Kendra Isable (she/her)
PhD Student @University of Nevada, Reno
Assessing Skeletal Stress Throughout Life History and its Relationship to Systematic Racism My research uses the presence of hypoplastic defects and skeletal fractures to assess structural violence by quantifying the number of defect, skeletal fractures of the long bones and ribs, and the degree of misalignment to shed light on larger social elements such as racism in medicine, the importance of maternal care, and theories surrounding disabilities and care.
Dr. Jo Motley (they/them)
@Western University
Marginalization in funerary analysis: How data selection and interpretation shape bioarchaeological research This presentation briefly summarizes results derived from x-rays and computed tomography (CT) scans of 21 funerary bundles with adult human skeletal remains that were recovered from a 2015 rescue excavation during the construction of the Museo Nacional del Perú (MUNA) at the pre-Hispanic Andean site of Pachacamac in Lima, Perú. This presentation discusses how the use of different methods (taphonomy and paleoradiology) revealed potentially complex funerary practices as part of ancestor veneration in non-elite funerary contexts that would not have been recovered through other datasets. Through this example, concepts of marginalization are discussed as well as how methodological decision-making, scholarly attention, and interpretive choices shape our work.
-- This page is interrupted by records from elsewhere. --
(* ===== verification/Outage.v ===== *)
(** * Provider outage telemetry (backend-rust/src/workers/outage.rs)

    Which error messages mean that a provider service is down, and the one row
    per service that records it. *)

From S2P Require Import Prelude Json HourlyIngest.

Definition MATCH_DETAIL_SERVICE_OUTAGE_KEY : string := "match_detail_server_regions".

(** ** Classification *)

(** The case folding of the regex crate's [(?i)] on the letters the patterns
    use: ASCII letters, and the two code points beyond ASCII that fold to
    them, U+017F (long s) and U+212A (Kelvin sign). *)
Fixpoint fold_case (s : string) : string :=
  match s with
  | EmptyString => EmptyString
  | String a r =>
      match r with
      | String b r2 =>
          if (byte_of a =? 197) && (byte_of b =? 191) then String "s" (fold_case r2) else
          match r2 with
          | String c r3 =>
              if (byte_of a =? 226) && (byte_of b =? 132) && (byte_of c =? 170)
              then String "k" (fold_case r3) else String (ascii_lower a) (fold_case r)
          | EmptyString => String (ascii_lower a) (fold_case r)
          end
      | EmptyString => String (ascii_lower a) EmptyString
      end
  end.

(** [Regex::new("(?i)p1|p2|...").is_match]: the patterns are literal texts. *)
Definition matches_any (patterns : list string) (message : string) : bool :=
  existsb (fun p => contains (fold_case p) (fold_case message)) patterns.

Record HirezServiceOutageClassification := {
  oc_service_key : string; oc_code : string; oc_title : string; oc_severity : string;
  oc_reason : string; oc_public_message : string;
}.

Definition classify_hirez_service_outage_message (message : string) :
    option HirezServiceOutageClassification :=
  if is_empty (trim message) then None
  else if matches_any ["Server_Regions"; "##sql_paladins_api"; "Invalid object name"] message then
    Some {| oc_service_key := MATCH_DETAIL_SERVICE_OUTAGE_KEY; oc_code := "HIREZ_DETAIL_SERVER_REGIONS";
            oc_title := "Hi-Rez match detail outage"; oc_severity := "critical"; oc_reason := message;
            oc_public_message := "Hi-Rez match detail endpoints are returning a server-side error. Ranked match backfill is being held to one safe probe until service recovers." |}
  else if matches_any ["maintenance"; "temporarily unavailable"; "service unavailable";
                       "API temporarily unavailable"; "HTTP 503"] message then
    Some {| oc_service_key := "hirez_api_service_unavailable"; oc_code := "HIREZ_SERVICE_UNAVAILABLE";
            oc_title := "Hi-Rez API service degraded"; oc_severity := "warning"; oc_reason := message;
            oc_public_message := "Hi-Rez API is reporting temporary service issues. Live lookups may be delayed while PaladinsCat keeps using local data." |}
  else None.

(** ** The table *)

Record OutageRow := {
  out_status : string;
  out_reason : option string;
  out_first_detected_at : Z;
  out_last_detected_at : option Z;
  out_next_probe_at : option Z;
  out_probe_count : Z;
  out_last_success_at : option Z;
  out_updated_at : Z;
}.

Abbreviation outage_table := (gmap string OutageRow).

(** [env_i32(...).max(15)] is the default of [retry]. *)
Definition retry_default (probe_minutes : Z) (retry : option Z) : Z :=
  match retry with Some m => m | None => Z.max probe_minutes 15 end.

Definition record_hirez_service_outage (now probe_minutes : Z) (key reason : string) (retry : option Z)
    (t : outage_table) : outage_table :=
  let next := Some (now + minutes (retry_default probe_minutes retry)) in
  let old := t !! key in
  <[key := {| out_status := "active"; out_reason := Some reason;
              out_first_detected_at := match old with Some r => out_first_detected_at r | None => now end;
              out_last_detected_at := Some now; out_next_probe_at := next;
              out_probe_count := match old with Some r => out_probe_count r + 1 | None => 1 end;
              out_last_success_at := old ≫= out_last_success_at; out_updated_at := now |}]> t.

Definition mark_hirez_service_recovered (now : Z) (key : string) (reason : option string)
    (t : outage_table) : outage_table :=
  match t !! key with
  | Some r =>
      if String.eqb (out_status r) "active" then
        <[key := {| out_status := "recovered";
                    out_reason := Some (default "authoritative detail response returned" reason);
                    out_first_detected_at := out_first_detected_at r;
                    out_last_detected_at := out_last_detected_at r; out_next_probe_at := None;
                    out_probe_count := out_probe_count r; out_last_success_at := Some now;
                    out_updated_at := now |}]> t
      else t
  | None => t
  end.

Definition active_hirez_service_outage (key : string) (t : outage_table) : option OutageRow :=
  match t !! key with
  | Some r => if String.eqb (out_status r) "active" then Some r else None
  | None => None
  end.

Section probe.
(** [OffsetDateTime::parse(text, &Rfc3339)], in the clock's units. *)
Variable parse_rfc3339 : string -> option Z.

Definition is_hirez_service_outage_probe_due (next_probe_at : option (option string)) (now : Z) : bool :=
  match next_probe_at with
  | None => false
  | Some None => true
  | Some (Some next) => match parse_rfc3339 next with Some t => t <=? now | None => true end
  end.
End probe.

Example detail_outage : oc_service_key <$> classify_hirez_service_outage_message
    "HirezRelay getMatchDetailsBatch failed: invalid OBJECT name '#Server_Regions'"
  = Some MATCH_DETAIL_SERVICE_OUTAGE_KEY.
Proof. vm_compute. reflexivity. Qed.
(* ===== verification/Pipeline.v ===== *)
(** * The canonical ingest pipeline (backend-rust/src/workers/pipeline.rs)

    One queue-hour: claim it, search the provider once or read the ids already
    stored, drain every match of it in protocol batches of ten, close it.  The
    database is the tables of HourlyIngest and Lifecycle; each statement is run
    at an instant the database answers, or fails.  Relay, fact store and
    projections are interfaces that may also change the tables, as other
    processes do meanwhile.  The matches of one resume window run concurrently
    in the code; they are taken here in the order of the window. *)

From S2P Require Import Prelude Json Lifecycle HourlyIngest Outage.

Definition MATCH_DETAIL_PROTOCOL_BATCH_SIZE : nat := 10.

(** ** Errors and results *)

Inductive WorkerRelayError :=
  | RelayClient (message : string)
  | RelayTransport (message : string)
  | RelayOperation (operation message : string)
  | RelayMissingResult (operation : string)
  | RelayInvalidPlayerBatch (count : nat).

Definition worker_relay_error_to_string (e : WorkerRelayError) : string :=
  match e with
  | RelayClient m => "failed to construct HirezRelay HTTP client: " +:+ m
  | RelayTransport m => "HirezRelay transport failed: " +:+ m
  | RelayOperation op m => "HirezRelay " +:+ op +:+ " failed: " +:+ m
  | RelayMissingResult op => "HirezRelay " +:+ op +:+ " returned no result"
  | RelayInvalidPlayerBatch n =>
      "getPlayerBatch accepts at most 20 unique positive player IDs; received " +:+ pretty n
  end.

Inductive PipelineError :=
  | PipelineDatabase (message : string)
  | PipelineRelay (e : WorkerRelayError)
  | PipelineFacts (message : string)
  | PipelineTerminalFacts (match_id : Z) (reason : string).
Adam Netzer Zimmer (they/them or he/him)
PhD Candidate @University of Massachusetts Amherst
Paleopathology Through a Queered Lens Traditional paleopathological analyses rely on typological and narrow assessments of differential diagnosis, often reproducing fixed and antiquated ideas of the human experience. This talk interrogates our field's static use of sex, gender, and race to show how the evolving discourse in understanding of the complexity of these biological and cultural categories complicates our analyses and challenges us to recalibrate how we see the past beyond our own cultural and temporal biases.